+++ SOURCE INFORMATION

Definition Begin (id : nat) : AsyncOp := mkOp id (SendQuery (text "BEGIN")) (fun _ => AUnit) true.
Definition Commit (id : nat) : AsyncOp := mkOp id (SendQuery (text "COMMIT")) (fun _ => AUnit) true.
Definition Rollback (id : nat) : AsyncOp := mkOp id (SendQuery (text "ROLLBACK")) (fun _ => AUnit) true.

Definition AsyncQuery := Query.
Definition AsyncQuery_params := Query_params.
Definition AsyncExecute := Execute.
Definition AsyncBegin (id : nat) : AsyncOp := mkOp id (SendQuery (text "BEGIN")) (fun r => AOk (is_ok_ r)) true.
Definition AsyncCommit (id : nat) : AsyncOp := mkOp id (SendQuery (text "COMMIT")) (fun r => AOk (is_ok_ r)) true.
Definition AsyncRollback (id : nat) : AsyncOp := mkOp id (SendQuery (text "ROLLBACK")) (fun r => AOk (is_ok_ r)) true.

(** ** Steps *)

Inductive event :=
  | EPost (op : AsyncOp)
  | EWake (ec : option bytes)
  | EConnect (id : nat) (cfg : DbConfig) (p : option pgconn)
  | EClose (id : nat)
  | EReset (id : nat) (cfg : DbConfig) (p : option pgconn)
  | ENetwork (p : pgconn).

Definition step (e : event) (s : connection) : option connection :=
  match e with
  | EPost op => StartSend op s
  | EWake ec => match waiting s with Some op => ContinueOp op ec s | None => None end
  | EConnect id cfg p => Some (Connect id cfg p s)
  | EClose id => Some (Close id s)
  | EReset id cfg p => Some (Reset id cfg p s)
  | ENetwork p => Some (match conn_ s with Some _ => set_conn (Some p) s | None => s end)
  end.

Abbreviation exec := (run_steps step).

(** ** Scripts *)

(** The global connection of the scripts is [g_pg_conn]: its number. *)
Inductive lua_arg := AVal (v : lua_value) | ARows (r : lua_result).

(** A call of a script: what is sent, and the arguments of the script's function for the result,
    with which it runs on the worker.  [None]: the function is never called. *)
Record lua_request := mkLua { lua_send : request; lua_answer : DbResult -> option (list lua_arg) }.

(** [w], [g]: there is a current worker, a global connection. *)
Definition bridge (w g : bool) (op : option AsyncOp) (post : answer -> option (list lua_arg)) : option lua_request :=
  if negb w then None
  else if negb g then None
  else op ← op; Some (mkLua (send_fn op) (fun r => post (callback op r))).

Definition post_rows (a : answer) : option (list lua_arg) :=
  match a with
  | AResult r =>
      if is_error r then Some [AVal (LStr (message (error_ r))); AVal LNil]
      else rows ← DbResultToLua r; Some [AVal (LStr []); ARows rows]
  | _ => None
  end.

Definition post_count (a : answer) : option (list lua_arg) :=
  match a with ACount n => Some [AVal (LStr []); AVal (LInt n)] | _ => None end.

Definition post_affected (a : answer) : option (list lua_arg) :=
  match a with
  | AResult r =>
      if is_error r then Some [AVal (LStr (message (error_ r))); AVal (LInt 0)]
      else Some [AVal (LStr []); AVal (LInt (affected_ r))]
  | _ => None
  end.

Definition post_ok (failure : bytes) (a : answer) : option (list lua_arg) :=
  match a with AOk ok => Some [AVal (LStr (if ok then [] else failure)); AVal (LBool ok)] | _ => None end.

(** [args]: the parameters before the script's function; [None] if there is not even that. *)
Definition lua_AsyncQuery (w g : bool) (id : nat) (sql : bytes) (args : option (list lua_value)) : option lua_request :=
  match args with
  | None => None
  | Some [] => bridge w g (Some (AsyncQuery id sql)) post_rows
  | Some ps => bridge w g (AsyncQuery_params id sql (List.map LuaValueToDbValue ps)) post_rows
  end.

Definition lua_AsyncExecute (w g : bool) (id : nat) (sql : bytes) (args : option (list lua_value)) : option lua_request :=
  match args with
  | None => None
  | Some [] => bridge w g (Some (AsyncExecute id sql)) post_count
  | Some ps => bridge w g (AsyncQuery_params id sql (List.map LuaValueToDbValue ps)) post_affected
  end.

Definition lua_AsyncBegin (w g : bool) (id : nat) : option lua_request :=
  bridge w g (Some (AsyncBegin id)) (post_ok (text "BEGIN failed")).
Definition lua_AsyncCommit (w g : bool) (id : nat) : option lua_request :=
  bridge w g (Some (AsyncCommit id)) (post_ok (text "COMMIT failed")).
Definition lua_AsyncRollback (w g : bool) (id : nat) : option lua_request :=
  bridge w g (Some (AsyncRollback id)) (post_ok (text "ROLLBACK failed")).

(** The task that [pg.AsyncConnect] posts to the worker once connection [c] has its answer: the
    new global connection and the arguments of the script's function. *)
Definition lua_connected (ok : bool) (c : nat) (g_pg_conn : option nat) : option nat * list lua_arg :=
  if ok then (Some c, [AVal (LStr []); AVal (LBool true)])
  else (g_pg_conn, [AVal (LStr (text "AsyncConnect failed")); AVal (LBool false)]).

(** [pg.AsyncClose]: the connection to close, whose answer calls the script's function. *)
Definition lua_AsyncClose (w : bool) (g_pg_conn : option nat) : option nat * option (nat * list lua_arg) :=
  if negb w then (g_pg_conn, None)
  else (None, c ← g_pg_conn; Some (c, [AVal (LStr [])])).

Definition lua_IsConnected (g_pg_conn : option connection) : bool :=
  match g_pg_conn with Some c => IsConnected c | None => false end.

(** ** Order of the answers *)

Definition posted (es : list event) : list nat := es ≫= fun e => match e with EPost op => [op_id op] | _ => [] end.

Definition answered_ids (s : connection) : list nat := List.map fst (answers s).
Definition open_ids (s : connection) : list nat := List.map op_id (option_list (waiting s) ++ pending_ops_ s).
Definition all_ids (s : connection) : list nat := answered_ids s ++ open_ids s.

(** An operation is under way exactly when one waits for the socket, and only then others are
    pending. *)
Record queued (s : connection) : Prop := {
  queued_active : op_active_ s = bool_decide (is_Some (waiting s));
  queued_pending : op_active_ s = false -> pending_ops_ s = [] }.

Lemma answered_ids_snoc op r s : answered_ids (answered op r s) = answered_ids s ++ [op_id op].
Proof. unfold answered_ids, answered. simpl. by rewrite map_app. Qed.

Lemma StartNext_ids pending s s' : StartNext pending s = Some s' ->
  queued s' /\ all_ids s' = answered_ids s ++ List.map op_id pending.
Proof.
  revert s. induction pending as [|op rest IH]; intros s; cbn [StartNext].
  - intros [= <-]. split; [by constructor|]. done.
  - destruct (send_op op (conn_ s)) as [[[r|f] c]|]; cbn [mbind option_bind]; [|intros [= <-]|done].
    + intros E. destruct (IH _ E) as [Hq Hi]. split; [done|].
      rewrite Hi, answered_ids_snoc, <- app_assoc. done.
    + split; [by constructor|]. done.
Qed.

Lemma settle_ids op x s s' : settle op x s = Some s' ->
  queued s' /\ all_ids s' = answered_ids s ++ op_id op :: List.map op_id (pending_ops_ s).
Proof.
  destruct x as [[r|f] c]; cbn [settle].
  - intros E. destruct (StartNext_ids _ _ _ E) as [Hq Hi]. split; [done|].
    rewrite Hi, answered_ids_snoc, <- app_assoc. done.
  - intros [= <-]. split; [by constructor|]. done.
Qed.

++++++

◆ BRIEF: In the data above, find each line that has the word "negb" and copy it out.

◆ EXPECTED ANSWER:
  if negb w then None
  else if negb g then None
  if negb w then (g_pg_conn, None)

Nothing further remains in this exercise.